Five-year follow-up of children with perinatal HIV-1 infection receiving early highly active antiretroviral therapy
1 Department of Pediatrics, University of Florence, Florence, Italy
2 Department of Pediatrics, University of Turin, Turin, Italy
3 Department of Statistics, University of Florence, Florence, Italy
4 Pediatric Clinic, "Bambino Gesù" Hospital, Rome, Italy
5 Infectious Diseases Unit- Department of Paediatrics, "L. Sacco" Hospital, University of Milan, Milan, Italy
6 Department of Pediatrics, "Federico II" University, Naples, Italy
7 Department of Pediatrics, Padua University, Padua, Italy
8 Department of Maternal and Pediatric Sciences," Milan University, Fondazione IRCCS Ospedale Maggiore Policlinico, Mangiagali e Regina Elena, Milan, Italy
9 Pediatric Clinic, Brescia University, Brescia, Italy
10 Clinic of Infectious Diseases, " Giovanni XXIII" Pediatric Hospital, Bari, Italy
11 Infectious Diseases Clinic, University of Genoa, San Martino Hospital, Genoa, Italy
12 Pediatric Intensive Unit, Gemelli Hospital, Rome, Italy
13 Pediatric Clinic, "S. Orsola" Hospital, Bologna University, Bologna, Italy
14 Paediatic Unit, "S. Chiara" Hospital, Trento, Italy
BMC Infectious Diseases 2009, 9:140 doi:10.1186/1471-2334-9-140Published: 26 August 2009
Early highly active antiretroviral therapy (HAART), started within the first months of age, has been proven to be the optimal strategy to prevent immunological and clinical deterioration in perinatally HIV-infected children.
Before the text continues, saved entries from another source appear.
(** X8.  From construction on, under any sequence of key presses and
    ticks, the collection holds exactly two aircraft whose ids are their
    positions 0 and 1, and every handler returns: neither the id check of
    the conflict trigger nor an out-of-range subscript is ever hit. *)
Theorem reachable_well_numbered (res : Z * Z) (s : Simulator) :
  reachable res s ->
  (exists a0 a1, aircrafts s = [a0; a1]
     /\ aircraft_id a0 = 0 /\ aircraft_id a1 = 1)
  /\ (forall i, exists s', react i s = Returns tt s')
  /\ (forall id, id = 0 \/ id = 1 ->
      exists evs, avoid_aircraft_collision id s = Returns tt (say evs s)).
Proof.
  intros Hreach.
  assert (Hw : well_numbered (aircrafts s)).
  { induction Hreach as [| s s' i Hreach IH Hen Hrun];
      [apply well_numbered_initial |].
    destruct i as [fps | e]; cbn [react] in Hrun.
    - destruct (well_numbered_tick fps s IH) as (t & Ht & Hw). congruence.
    - destruct (well_numbered_keyPressEvent e s IH) as (t & Ht & Hw).
      congruence. }
  split; [exact Hw |]. split.
  - intros [fps | e]; cbn [react].
    + destruct (well_numbered_tick fps s Hw) as (t & Ht & _). now exists t.
    + destruct (well_numbered_keyPressEvent e s Hw) as (t & Ht & _).
      now exists t.
  - destruct Hw as (a0 & a1 & Hl & H0 & H1). intros id Hid.
    rewrite avoid_outcome, Hl.
    destruct (trigger_output_two a0 a1 H0 H1) as [T0 T1].
    destruct Hid as [-> | ->]; [rewrite T0 | rewrite T1]; eauto.
Qed.

End Numbered.

(** ** The injection, the trigger and short collections *)

(** X10.  The scripted injection never raises and writes one field: the
    course of aircraft 1, set to the bearing of aircraft 0 as seen from
    it.  With fewer than two aircraft it does nothing, and running it
    twice is the same as running it once. *)
Theorem cause_collision_only_retargets (s : Simulator) :
  cause_collision s = Returns tt (retargeted s)
  /\ ((length (aircrafts s) < 2)%nat -> retargeted s = s)
  /\ (forall target aircraft rest,
        aircrafts s = target :: aircraft :: rest ->
        aircrafts (retargeted s)
        = target
          :: set_course
               (bearing (pt_y (position target) - pt_y (position aircraft))%Q
                        (pt_x (position target) - pt_x (position aircraft))%Q)
               aircraft
          :: rest)
  /\ set_aircrafts (aircrafts s) (retargeted s) = s
  /\ retargeted (retargeted s) = retargeted s.
Proof.
  split; [apply cause_collision_eq |].
  split; [| split; [| split]].
  - intros Hn. unfold retargeted.
    destruct (aircrafts s) as [| a0 [| a1 rest]]; cbn in Hn;
      [reflexivity | reflexivity | lia].
  - intros target aircraft rest Hl. unfold retargeted, mark. rewrite Hl.
    reflexivity.
  - unfold retargeted, mark. destruct s as [? ? ? ? ? ? ? ? ? ? ? ? ? ? l ? ? ?].
    cbn. now destruct l as [| a0 [| a1 rest]].
  - unfold retargeted, mark. destruct s as [? ? ? ? ? ? ? ? ? ? ? ? ? ? l ? ? ?].
    cbn. now destruct l as [| a0 [| a1 rest]].
Qed.

(** X11.  The conflict trigger only prints.  Whatever id it is given and
    whatever the collection holds, the simulator it leaves differs from
    the one it found by the lines appended to the output; when it raises
    it has printed nothing, and it never prints a safezone event. *)
Theorem avoid_aircraft_collision_only_prints (id : Z) (s : Simulator) :
  exists evs, final_state (avoid_aircraft_collision id s) = say evs s
    /\ (returned (avoid_aircraft_collision id s) = None -> evs = [])
    /\ (forall k, count (is_entered k) evs = 0%nat)
    /\ count is_left evs = 0%nat.
Proof.
  rewrite avoid_outcome. unfold trigger_output.
  destruct (length (aircrafts s) <? 1)%nat;
    [exists [NoPossibleCollisions]; now repeat split |].
  destruct (2 <? length (aircrafts s))%nat;
    [exists [ThreeOrMoreAircrafts]; now repeat split |].
  destruct (getitem (aircrafts s) id) as [this |];
    [| exists []; rewrite say_nil; now repeat split].
  destruct (aircraft_id this =? id);
    [| exists []; rewrite say_nil; now repeat split].
  destruct (getitem (aircrafts s) (1 - id)) as [other |];
    [| exists []; rewrite say_nil; now repeat split].
  exists (conflict_report this other). now repeat split.
Qed.

(** X12.  When the conflict trigger raises inside the proximity test, the
    flag it was called for has already been raised and stays raised in the
    state the exception leaves behind, with no "entered" printed; the same
    test on that state then sees the flag up and does nothing, so the
    event is lost rather than retried. *)
Theorem trigger_failure_leaves_flag_set (k : nat) (d2 : Q) (a : Aircraft)
    (e : exn) (s s1 : Simulator) :
  aircrafts s !! k = Some a ->
  safezone_occupied a = false -> in_safezone a d2 = true ->
  avoid_aircraft_collision (aircraft_id a)
    (mark k (set_safezone_occupied true a) s) = Raises e s1 ->
  safezone_test k d2 s = Raises e s1
  /\ safezone_occupied <$> (aircrafts s1 !! k) = Some true
  /\ stdout s1 = stdout s
  /\ safezone_test k d2 s1 = Returns tt s1.
Proof.
  intros Ha Ho Hi Hraise.
  destruct (safezone_test_edges k d2 a s Ha) as (_ & Henter & _).
  rewrite (Henter Ho Hi). unfold bind. rewrite Hraise.
  rewrite avoid_outcome in Hraise.
  destruct (trigger_output _ _) as [e' | evs]; [| discriminate].
  injection Hraise as -> <-.
  pose proof (lookup_lt_Some _ _ _ Ha) as Hk.
  assert (Hk1 : aircrafts (mark k (set_safezone_occupied true a) s) !! k
                = Some (set_safezone_occupied true a))
    by (cbn; now apply list_lookup_insert_eq).
  split; [reflexivity |]. split; [now rewrite Hk1 |]. split; [reflexivity |].
  destruct (safezone_test_edges k d2 (set_safezone_occupied true a) _ Hk1)
    as (Hsame & _).
  apply Hsame. cbn. unfold in_safezone in *. cbn. now rewrite Hi.
Qed.

(** X13.  With fewer than two aircraft there is no pair: the proximity
    pass, the collision check and the injection return at once and leave
    the simulator as it is.  With no aircraft at all the boundary check
    does the same, and a whole tick only records the frame rate and
    lowers [is_stopped]. *)
Theorem short_collections_are_inert (fps : Q) (s : Simulator) :
  ((length (aircrafts s) < 2)%nat ->
   check_safezones s = Returns tt s
   /\ check_collision s = Returns false s
   /\ cause_collision s = Returns tt s)
  /\ (aircrafts s = [] ->
      check_offscreen s = Returns false s
      /\ update_simulation fps s
         = Returns tt (set_is_stopped false (set_current_simulation_fps fps s))).
Proof.
  split.
  - intros Hn. split; [| split].
    + unfold check_safezones, bind, len_aircrafts, gets.
      destruct (aircrafts s) as [| a0 [| a1 rest]]; cbn in *;
        reflexivity || lia.
    + rewrite check_collision_eq. unfold any_collision.
      destruct (aircrafts s) as [| a0 [| a1 rest]]; cbn in *;
        reflexivity || lia.
    + rewrite cause_collision_eq. unfold retargeted.
      destruct (aircrafts s) as [| a0 [| a1 rest]]; cbn in *;
        reflexivity || lia.
  - intros Hl. split.
    + rewrite check_offscreen_eq, Hl. reflexivity.
    + assert (Hadv : aircrafts (advance fps s) = [])
        by (unfold advance; cbn; now rewrite Hl).
      rewrite (update_simulation_returns fps s (advance fps s)).
      * unfold after_checks, retargeted. cbn [aircrafts set_is_stopped].
        rewrite Hadv. cbn [any_collision any_offscreen existsb length range
                             seq Nat.sub].
        f_equal. unfold advance.
        destruct s as [? ? ? ? ? ? ? ? ? ? ? ? ? ? l ? ? ?].
        cbn in *. subst l. now destruct cause_crash_second0.
      * unfold check_safezones, bind, len_aircrafts, gets. now rewrite Hadv.
Qed.

(** ** What the proximity pass leaves alone *)

Lemma same_but_flags_refl (s : Simulator) : same_but_flags s s.
Proof.
  split; [reflexivity |]. split; [now destruct s |].
  exists []. now rewrite app_nil_r.
Qed.

Lemma print_same_but_flags (s0 : Simulator) (e : Event) :
  preserves (same_but_flags s0) (print e).
Proof.
  intros s (Hl & Hrest & evs & Hout). split; [exact Hl |].
  split; [exact Hrest |]. exists (evs ++ [e]). cbn.
  now rewrite Hout, app_assoc.
Qed.

Lemma update_flag_same_but_flags (s0 : Simulator) (k : nat) (b : bool) :
  preserves (same_but_flags s0) (update_aircraft k (set_safezone_occupied b)).
Proof.
  intros s (Hl & Hrest & Hout). unfold update_aircraft, bind, aircraft_at.
  rewrite getitem_of_nat.
  destruct (aircrafts s !! k) as [a |] eqn:Ha; [| now repeat split].
  cbn [final_state modify]. split; [| split; [exact Hrest | exact Hout]].
  cbn [aircrafts set_aircrafts]. rewrite list_fmap_insert, <- Hl.
  apply list_insert_id. now rewrite list_lookup_fmap, Ha.
Qed.

Lemma avoid_same_but_flags (s0 : Simulator) (id : Z) :
  preserves (same_but_flags s0) (avoid_aircraft_collision id).
Proof.
  intros s (Hl & Hrest & evs & Hout). rewrite avoid_outcome.
  destruct (trigger_output (aircrafts s) id) as [e | more];
    [now repeat split; eauto |].
  split; [exact Hl |]. split; [exact Hrest |].
  exists (evs ++ more). cbn. now rewrite Hout, app_assoc.
Qed.

Lemma check_safezones_same_but_flags (s0 : Simulator) :
  preserves (same_but_flags s0) check_safezones.
Proof.
  unfold check_safezones, safezone_pair, safezone_test, len_aircrafts.
  with_strategy opaque [update_aircraft print avoid_aircraft_collision] frame;
    first [apply print_same_but_flags | apply update_flag_same_but_flags
          | apply avoid_same_but_flags].
Qed.

(** X14.  The proximity pass writes safezone flags and output lines and
    nothing else, for any collection and whether it returns or raises:
    every aircraft keeps its id, position, sizes, course, speed and path,
    the collection keeps its length, the output only grows, and every
    other field of the simulator is as before. *)
Theorem check_safezones_touches_flags_only (s : Simulator) :
  set_safezone_occupied false <$> aircrafts (final_state (check_safezones s))
  = set_safezone_occupied false <$> aircrafts s
  /\ length (aircrafts (final_state (check_safezones s))) = length (aircrafts s)
  /\ position <$> aircrafts (final_state (check_safezones s))
     = position <$> aircrafts s
  /\ aircraft_id <$> aircrafts (final_state (check_safezones s))
     = aircraft_id <$> aircrafts s
  /\ set_stdout (stdout s)
       (set_aircrafts (aircrafts s) (final_state (check_safezones s))) = s
  /\ exists evs, stdout (final_state (check_safezones s)) = stdout s ++ evs.
Proof.
  destruct (check_safezones_same_but_flags s s (same_but_flags_refl s))
    as (Hl & Hrest & Hout).
  fold unflagged. split; [exact Hl |].
  split; [| split; [| split; [| split; assumption]]].
  - apply (f_equal length) in Hl. now rewrite !length_fmap in Hl.
  - apply (f_equal (fmap position)) in Hl.
    now rewrite <- !list_fmap_compose in Hl.
  - apply (f_equal (fmap aircraft_id)) in Hl.
    now rewrite <- !list_fmap_compose in Hl.
Qed.

(** ** The verdict of the checks does not depend on the order *)





(** ** The travelled path is drawn backwards and capped *)

Lemma rev_seq_S (m : nat) : rev (seq 0 (S m)) = m :: rev (seq 0 m).
Proof. rewrite seq_S, rev_app_distr. reflexivity. Qed.

Lemma draw_path_down (a : Aircraft) (m : nat) :
  (m < length (path a))%nat ->
  exists lines,
    draw_path a (length (path a)) (rev (seq 0 m)) = Some lines
    /\ length lines = (m - (length (path a) - 100))%nat
    /\ forall n point1 point2,
         (n < length lines)%nat ->
         path a !! (m - 1 - n)%nat = Some point1 ->
         path a !! (m - n)%nat = Some point2 ->
         lines !! n = Some (mkPathLine point1 point2 (path_pen (aircraft_id a))).
Proof.
  induction m as [| m IH]; intros Hm.
  - exists []. cbn. repeat split. intros n p q Hn. cbn in Hn. lia.
  - rewrite rev_seq_S. cbn [draw_path].
    destruct (Nat.ltb_spec 100 (length (path a) - m)) as [Hfar | Hnear].
    + exists []. split; [reflexivity |]. split; [cbn; lia |].
      intros n p q Hn. cbn in Hn. lia.
    + destruct (lookup_lt_is_Some_2 (path a) m ltac:(lia)) as [p1 Hp1].
      destruct (lookup_lt_is_Some_2 (path a) (m + 1) ltac:(lia)) as [p2 Hp2].
      destruct (IH ltac:(lia)) as (lines & Hdraw & Hlen & Hnth).
      rewrite Hp1, Hp2, Hdraw.
      eexists. split; [reflexivity |]. split; [cbn; lia |].
      intros [| n] q1 q2 Hn Hq1 Hq2.
      * cbn. replace (S m - 1 - 0)%nat with m in Hq1 by lia.
        replace (S m - 0)%nat with (m + 1)%nat in Hq2 by lia.
        congruence.
      * cbn in Hn. cbn [lookup list_lookup].
        apply Hnth; [lia | |].
        -- now replace (m - 1 - n)%nat with (S m - 1 - S n)%nat by lia.
        -- now replace (m - n)%nat with (S m - S n)%nat by lia.
Qed.

(** X16.  The path of an aircraft is drawn from its newest segment
    backwards and capped ("prevent lag"): of a path of [n] points the
    scene gets the last [min (n - 1) 99] segments and no more, the k-th
    line drawn joining the points [n - 2 - k] and [n - 1 - k]; no
    subscript goes out of range, and a path of fewer than two points, or
    a switched-off display, draws nothing. *)
Theorem travelled_path_capped (a : Aircraft) :
  travelled_path false a = Some []
  /\ exists lines,
       travelled_path true a = Some lines
       /\ length lines = Nat.min (length (path a) - 1) 99
       /\ forall k point1 point2,
            (k < length lines)%nat ->
            path a !! (length (path a) - 2 - k)%nat = Some point1 ->
            path a !! (length (path a) - 1 - k)%nat = Some point2 ->
            lines !! k
            = Some (mkPathLine point1 point2 (path_pen (aircraft_id a))).
Proof.
  split; [reflexivity |]. unfold travelled_path. cbv zeta.
  destruct (Nat.ltb_spec 1 (length (path a))) as [Hlong | Hshort].
  - unfold range. rewrite Nat.sub_0_r.
    destruct (draw_path_down a (length (path a) - 1) ltac:(lia))
      as (lines & Hdraw & Hlen & Hnth).
    exists lines. split; [exact Hdraw |]. split; [lia |].
    intros k p q Hk Hp Hq. apply Hnth; [exact Hk | |].
    + now replace (length (path a) - 1 - 1 - k)%nat
        with (length (path a) - 2 - k)%nat by lia.
    + exact Hq.
  - exists []. split; [reflexivity |]. split; [cbn; lia |].
    intros k p q Hk. cbn in Hk. lia.
Qed.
Nevertheless, data about long-term follow-up of early treated children are lacking.
We report data from 40 perinatally HIV-infected-children receiving early HAART, with a median follow-up period of 5.96 years (interquartile range [IQR]:4.21–7.62). Children were enrolled at birth in the Italian Register for HIV Infection in Children. Comparison with 91 infected children born in the same period, followed-up from birth, and receiving deferred treatment was also provided.
Nineteen children (47.5%) were still receiving their first HAART regimen at last follow-up. In the remaining children the first regimen was discontinued, after a median period of 3.77 years (IQR: 1.71–5.71) because of viral failure (8 cases), liver toxicity (1 case), structured therapy interruption (3 cases), or simplification/switch to a PI-sparing regimen (9 cases). Thirty-nine (97.5%) children showed CD4+ T-lymphocyte values>25%, and undetectable viral load was reached in 31 (77.5%) children at last visit. Early treated children displayed significantly lower viral load than not-early treated children, until 6 years of age, and higher median CD4+ T-lymphocyte percentages until 4 years of age. Twenty-seven (29.7%) not-early treated vs. 0/40 early treated children were in clinical category C at last follow-up (P < 0.0001).
Our findings suggest that clinical, virologic and immunological advantages from early-HAART are long-lasting. Recommendations indicating the long-term management of early treated children are needed.